### ASSIGNED TASK
For the listing that follows, give again exactly the lines from the one with "Definition div (x" to the one with "B) (m : matrix", including both.
(Beginning of INPUT)
(** C5: a burst tells its outcome once.  Over any run, a stop or not, each burst is
    told at most once: those asked for are, one by one, told, about to be told, open,
    or lost, and lost only to a stop.  One that starts is settled in the call itself
    or has a timer at the end of its window; when that timer fires the burst is
    settled, whatever became of its dials. *)
Theorem burst_told_once (stops : bool) (endpoint : E) (local_peer_id : string) (config : PeerLinkConfig) (r : R) :
  calls_ok stops -> rt_reach stops (MeshRuntime_new endpoint local_peer_id config) r ->
  (exists lost : list nat, (stops = false -> lost = [])
     /\ asked_bursts r ≡ₚ told_bursts r ++ (rt_tasks r ≫= settling_of) ++ open_bursts r ++ lost)
  /\ (NoDup (asked_bursts r) -> NoDup (told_bursts r))
  /\ (forall draws multiaddrs window d, burst_addrs multiaddrs <> [] ->
        let r' := BurstDial (C := C) walk_ids walk_keys walk_protocols jitter draws r multiaddrs window (Some d) in
        exists settled, outcome_at r' (length (bursts_ r)) = Some (settled, d)
          /\ (settled = true \/ exists id, MkTimerEntry id (now_ms r' + Z.max 0 (window_ms window)) (BurstWindow (length (bursts_ r))) ∈ timers_ r'))
  /\ (forall b o id deadline, MkTimerEntry id deadline (BurstWindow b) ∈ timers_ r -> deadline <= now_ms r -> outcome_at r b = Some o ->
        outcome_at (FireTimersLocked (C := C) walk_ids walk_keys walk_protocols jitter app r) b = Some (true, o.2)).
Proof.
  intros Hok Hr. destruct (reach_inv _ _ _ _ (bursts_inv stops) Hok Hr) as (_ & lost & Hl & Hb).
  { split; [by constructor|]. exists []. split; [done|]. unfold asked_bursts, told_bursts, open_bursts. cbn. done. }
  split_and!.
  - by exists lost.
  - intros Hnd. rewrite Hb in Hnd. by apply NoDup_app in Hnd as (Hnd & _).
  - intros draws multiaddrs window d. apply burst_starts.
  - intros b o id deadline Ht Hd Ho. unfold FireTimersLocked. apply (windows_settle stops Hok); [|exact Ho].
    apply list_elem_of_fmap. exists (MkTimerEntry id deadline (BurstWindow b)). split; [done|]. apply list_elem_of_filter.
    split; [|done]. unfold due. cbn. by apply Z.leb_le.
Qed.
(** ** Runs of a socket *)

Inductive udp_op := UdpSend (peer : IpEndpoint) (datagram : bytes) | UdpRecv | UdpReopen | UdpStats.
Definition udp_step (io : S * OsUdpDatagramIo) (o : udp_op) : S * OsUdpDatagramIo :=
  match o with
  | UdpSend peer datagram => (SendTo io peer datagram).1
  | UdpRecv => (RecvFrom io).1
  | UdpReopen => (Reopen io.1 io.2).1
  | UdpStats => ((OsUdp_Stats io.1 io.2).1, io.2)
  end.
(** Of the sockets of the process, the object has its own and no other. *)
Definition owns (u : OsUdpDatagramIo) : gset Z := if 0 <=? fd_ u then {[fd_ u]} else ∅.
Record holds_one (s0 : S) (io : S * OsUdpDatagramIo) : Prop := {
  ho_caps : thread_caps io.1 = thread_caps s0;
  ho_open : open_fds io.1 = owns io.2 ∪ open_fds s0;
  ho_new : owns io.2 ## open_fds s0;
}.
Lemma holds_same s0 s s' u u' : holds_one s0 (s, u) -> same_process s s' -> fd_ u' = fd_ u -> holds_one s0 (s', u').
Proof. intros [Hc Ho Hn] [O C] Ef. unfold owns in *. split; cbn in *; unfold owns; rewrite ?Ef, ?O, ?C; done. Qed.
Lemma CloseSocket_closes s0 s u : holds_one s0 (s, u) ->
  let '(s', u') := CloseSocket s u in same_process s0 s' /\ fd_ u' < 0 /\ local_ u' = local_ u /\ options_ u' = options_ u.
Proof.
  intros [Hc Ho Hn]. cbn in *. unfold CloseSocket, owns in *. destruct (Z.leb_spec 0 (fd_ u)).
  - destruct (law_close s (fd_ u)) as [O C]. split_and!; try done. split; [rewrite O, Ho; set_solver|congruence].
  - split_and!; try done. split; [rewrite Ho; set_solver|done].
Qed.
Lemma opened_holds s0 s fd u : opened_one s0 s fd -> fd_ u = fd -> holds_one s0 (s, u).
Proof.
  intros (Hc & Hfd & Hn & Ho) Ef. unfold owns. split; cbn; unfold owns; rewrite ?Ef, ?(proj2 (Z.leb_le 0 fd) Hfd); [done|done|set_solver].
Qed.
Lemma GetBuffer_keeps (s : S) fd o : same_process s (GetBuffer s fd o).1.
Proof. unfold GetBuffer. pose proof (law_getsockopt s fd o) as Hs. by destruct (sys_getsockopt s fd o). Qed.
Lemma Reopen_holds s0 s u : holds_one s0 (s, u) -> holds_one s0 (Reopen s u).1.
Proof.
  intros Hi. unfold Reopen. apply CloseSocket_closes in Hi. destruct (CloseSocket s u) as [s1 u1]. destruct Hi as (Hs & Hfd & _ & _).
  pose proof (OpenSocket_opens s1 (local_ u1) (options_ u1)) as Ho. destruct (OpenSocket s1 _ _) as [s2 [[fd bound]|e]]; cbn [fst].
  - destruct Ho as (Hc & Hpos & Hn & Ho). destruct Hs as [O1 C1]. apply (opened_holds _ _ fd); [split_and!; congruence|done].
  - assert (Hs' : same_process s0 s2) by (by etrans). destruct Hs' as [O C].
    split; cbn; unfold owns; rewrite ?(proj2 (Z.leb_gt 0 (fd_ u1)) Hfd); [done|rewrite O; set_solver|set_solver].
Qed.
Lemma udp_step_holds s0 io o : holds_one s0 io -> holds_one s0 (udp_step io o).
Proof.
  destruct io as [s u]. intros Hi. destruct o; cbn [udp_step fst snd].
  - cbn. unfold OsUdp_SendTo. destruct (fd_ u <? 0); [done|]. pose proof (law_sendto s (fd_ u) datagram (dest_addr (local_ u) peer)) as Hs.
    destruct (sys_sendto s _ _ _) as [s1 n]. destruct (_ || _); by apply (holds_same s0 s _ u).
  - cbn. unfold OsUdp_RecvFrom. destruct (fd_ u <? 0); [done|]. cbv zeta. set (u1 := u <| recv_scratch_ ::= _ |>).
    pose proof (law_recvmsg s (fd_ u1) (recv_scratch_ u1)) as Hs. destruct (sys_recvmsg s _ _) as [s1 [[[buf from] counts]|]].
    + apply (holds_same s0 s _ u); [done|done|]. unfold note_drops. cbv zeta. by destruct (_ <? 0).
    + destruct (errno s1 =? EAGAIN); by apply (holds_same s0 s _ u).
  - by apply Reopen_holds.
  - apply (holds_same s0 s _ u); [done| |done]. unfold OsUdp_Stats. pose proof (GetBuffer_keeps s (fd_ u) SO_RCVBUF) as H1'.
    destruct (GetBuffer s _ _) as [s1 n1]. pose proof (GetBuffer_keeps s1 (fd_ u) SO_SNDBUF) as H2'. destruct (GetBuffer s1 _ _) as [s2 n2]. by etrans.
Qed.
(** * PointCloud2 decoder for G1 SLAM point clouds

    A shallow embedding of
    [src/unitree_webrtc_connect/lidar/pointcloud2_decoder.py]
    (class [PointCloud2Decoder]) and the properties its specification
    states about it.

    Conventions of the embedding:
    - [bytes] is a list of [Byte.byte];
    - Python [int] is [Z]; [//] and [%] with a positive divisor are
      [Z.div] and [Z.modulo] (both round towards minus infinity);
    - a NumPy scalar of dtype [int16] is its signed value in [Z]; a scalar
      of dtype [float32] is its IEEE-754 binary32 bit pattern, and its
      arithmetic goes through the Standard Library's [spec_float] at
      precision 24 and maximal exponent 128;
    - NumPy's native byte order is taken to be little-endian;
    - a [Dict[str, Any]] is a [gmap string value];
    - a Python exception is the [Raise] case of [result]; [try]/[except
      Exception] is [try_except];
    - the call to [logger.error] in the handler writes to the logging sink
      only and is left out of the returned value; module [Dynamic] embeds
      the same methods on buffer objects of any item size and threads the
      sink through [decode]. *)

From Stdlib Require Import ZArith Zbitwise List Lia.
From Stdlib Require Import Strings.Byte.
From Stdlib Require Import Floats.SpecFloat.
From stdpp Require Import gmap strings list pretty.

Local Open Scope Z_scope.

(** ** Exceptions and the error monad *)

Inductive exn : Type :=
  | ValueError (msg : string)
  | IndexError (msg : string).

(** [str(exc)] *)
Definition str (exc : exn) : string :=
  match exc with
  | ValueError msg => msg
  | IndexError msg => msg
  end.

Inductive result (A : Type) : Type :=
  | Ok (a : A)
  | Raise (exc : exn).
Arguments Ok {A} a.
Arguments Raise {A} exc.

#[global] Instance result_ret : MRet result := @Ok.
#[global] Instance result_bind : MBind result := λ A B f m,
  match m with
  | Ok a => f a
  | Raise exc => Raise exc
  end.

(** [try: body  except Exception as exc: handler exc] *)
Definition try_except {A : Type} (body : result A) (handler : exn → result A)
    : result A :=
  match body with
  | Ok a => Ok a
  | Raise exc => handler exc
  end.

(** ** Bytes and machine scalars *)

Abbreviation bytes := (list byte).

Definition byte_val (b : byte) : Z := Z.of_N (Byte.to_N b).

(** Two bytes, least significant first, read as a two's complement
    16-bit integer. *)
Definition int16_le (b0 b1 : byte) : Z :=
  let u := Z.lor (byte_val b0) (Z.shiftl (byte_val b1) 8) in
  if 32768 <=? u then u - 65536 else u.

Record float32 : Type := F32 { f32_bits : Z }.
Record float64 : Type := F64 { f64_bits : Z }.

(** Four bytes, least significant first, read as a binary32 pattern. *)
Definition float32_le (b0 b1 b2 b3 : byte) : float32 :=
  F32 (Z.lor (byte_val b0)
      (Z.lor (Z.shiftl (byte_val b1) 8)
      (Z.lor (Z.shiftl (byte_val b2) 16)
             (Z.shiftl (byte_val b3) 24)))).

Module Float32.

Definition prec : Z := 24.
Definition emax : Z := 128.

(** The value a binary32 pattern denotes: sign bit 31, biased exponent
    in bits 30..23, fraction in bits 22..0. *)
Definition to_SF (x : float32) : spec_float :=
  let b := f32_bits x in
  let s := Z.testbit b 31 in
  let e := Z.land (Z.shiftr b 23) 255 in
  let m := Z.land b 8388607 in
  if e =? 0 then
    match m with
    | Zpos p => S754_finite s p (-149)
    | _ => S754_zero s
    end
  else if e =? 255 then
    if m =? 0 then S754_infinity s else S754_nan
  else
    match m + 8388608 with
    | Zpos p => S754_finite s p (e - 150)
    | _ => S754_nan
    end.

Definition sign_bit (s : bool) : Z := if s then 2147483648 else 0.

(** The pattern of a canonical binary32 value; NaN is the quiet NaN with
    an empty payload. *)
Definition of_SF (v : spec_float) : float32 :=
  match v with
  | S754_zero s => F32 (sign_bit s)
  | S754_infinity s => F32 (Z.lor (sign_bit s) 2139095040)
  | S754_nan => F32 2143289344
  | S754_finite s m e =>
      if 8388608 <=? Zpos m
      then F32 (Z.lor (sign_bit s)
               (Z.lor (Z.shiftl (e + 150) 23) (Zpos m - 8388608)))
      else F32 (Z.lor (sign_bit s) (Zpos m))
  end.

(** [np.float32(v)] for an integer [v] *)
Definition of_int (v : Z) : float32 :=
  of_SF (binary_normalize prec emax v 0 false).

(** [x / y] on float32, rounded to nearest even *)
Definition div (x y : float32) : float32 :=
  of_SF (SFdiv prec emax (to_SF x) (to_SF y)).

End Float32.

(** ** The NumPy operations the decoder uses *)

(** A two-dimensional array of shape [(length rows, ncols)], row-major.
    One-dimensional arrays are plain lists. *)
Record matrix (A : Type) : Type := Matrix { ncols : nat; rows : list (list A) }.
Arguments Matrix {A} ncols rows.
Arguments ncols {A} m.
Arguments rows {A} m.

Definition matrix_map {A B : Type} (f : A → B) (m : matrix A) : matrix B :=
  Matrix (ncols m) (fmap (M:=list) (fmap (M:=list) f) (rows m)).

(** The first [n] consecutive groups of [c] elements of [xs]. *)
Fixpoint chunks {A : Type} (c n : nat) (xs : list A) : list (list A) :=
  match n with
  | O => []
  | S n' => take c xs :: chunks c n' (drop c xs)
  end.

Fixpoint int16_items (buf : bytes) : list Z :=
  match buf with
  | b0 :: b1 :: rest => int16_le b0 b1 :: int16_items rest
  | _ => []
  end.

Fixpoint float32_items (buf : bytes) : list float32 :=
  match buf with
  | b0 :: b1 :: b2 :: b3 :: rest => float32_le b0 b1 b2 b3 :: float32_items rest
  | _ => []
  end.

Definition buffer_size_error : exn :=
  ValueError "buffer size must be a multiple of element size".

(** [np.frombuffer(buf, dtype=np.int16)] *)
Definition frombuffer_int16 (buf : bytes) : result (list Z) :=
  if Z.of_nat (length buf) mod 2 =? 0
  then Ok (int16_items buf)
  else Raise buffer_size_error.

(** [np.frombuffer(buf, dtype=np.float32)] *)
Definition frombuffer_float32 (buf : bytes) : result (list float32) :=
  if Z.of_nat (length buf) mod 4 =? 0
  then Ok (float32_items buf)
  else Raise buffer_size_error.

Definition reshape_error (size : nat) (r c : Z) : exn :=
  ValueError ("cannot reshape array of size " +:+ pretty size +:+
              " into shape (" +:+ pretty r +:+ "," +:+ pretty c +:+ ")").

(** [xs.reshape((r, c))] for a one-dimensional [xs] and dimensions given
    as integers (the decoder never passes [-1]). *)
Definition reshape {A : Type} (xs : list A) (shape : Z * Z) : result (matrix A) :=
  let '(r, c) := shape in
  if (0 <=? r) && (0 <=? c) && (r * c =? Z.of_nat (length xs))
  then Ok (Matrix (Z.to_nat c) (chunks (Z.to_nat c) (Z.to_nat r) xs))
  else Raise (reshape_error (length xs) r c).

(** [m[:, :k]] *)
Definition slice_cols {A : Type} (k : nat) (m : matrix A) : matrix A :=
  Matrix (k `min` ncols m) (fmap (M:=list) (take k) (rows m)).

(** [m[:, k]] *)
Definition column {A : Type} (k : nat) (m : matrix A) : result (list A) :=
  if decide (k < ncols m)%nat
  then Ok (omap (λ row, row !! k) (rows m))
  else Raise (IndexError ("index " +:+ pretty k +:+
                          " is out of bounds for axis 1 with size " +:+
                          pretty (ncols m))).

(** [m.astype(np.float32)] on an int16 array *)
Definition astype_float32 (m : matrix Z) : matrix float32 :=
  matrix_map Float32.of_int m.

(** [m / d] on a float32 array and a Python float [d]: the scalar is weak,
    so the quotient is computed and stored in float32. *)
Definition truediv (m : matrix float32) (d : float32) : matrix float32 :=
  matrix_map (λ x, Float32.div x d) m.

(** The Python float [1000.0] as a float32 operand. *)
Definition f32_1000 : float32 := Float32.of_int 1000.

(** ** Values stored in the returned dictionary *)

Inductive value : Type :=
  | VInt (n : Z)
  | VStr (s : string)
  | VVec64 (xs : list float64)
  | VVec32 (xs : list float32)
  | VMat32 (m : matrix float32).

(** [len(v)]; an [int] has none. *)
Definition len (v : value) : option Z :=
  match v with
  | VInt _ => None
  | VStr s => Some (Z.of_nat (String.length s))
  | VVec64 xs => Some (Z.of_nat (length xs))
  | VVec32 xs => Some (Z.of_nat (length xs))
  | VMat32 m => Some (Z.of_nat (length (rows m)))
  end.

(** [np.array([])]: one-dimensional, dtype float64, no element. *)
Definition np_array_empty : value := VVec64 [].

(** ** class PointCloud2Decoder *)

Definition _decode_xyz_float32 (binary_data : bytes) : result (gmap string value) :=
  let num_points := Z.of_nat (length binary_data) / 12 in
  flat ← frombuffer_float32 binary_data;
  points ← reshape flat (num_points, 3);
  mret {[ "point_count" := VInt num_points;
          "points" := VMat32 points;
          "format" := VStr "xyz_float32" ]}.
(End of INPUT)
### SOLUTION
Definition div (x y : float32) : float32 :=
  of_SF (SFdiv prec emax (to_SF x) (to_SF y)).

End Float32.

(** ** The NumPy operations the decoder uses *)

(** A two-dimensional array of shape [(length rows, ncols)], row-major.
    One-dimensional arrays are plain lists. *)
Record matrix (A : Type) : Type := Matrix { ncols : nat; rows : list (list A) }.
Arguments Matrix {A} ncols rows.
Arguments ncols {A} m.
Arguments rows {A} m.

Definition matrix_map {A B : Type} (f : A → B) (m : matrix A) : matrix B :=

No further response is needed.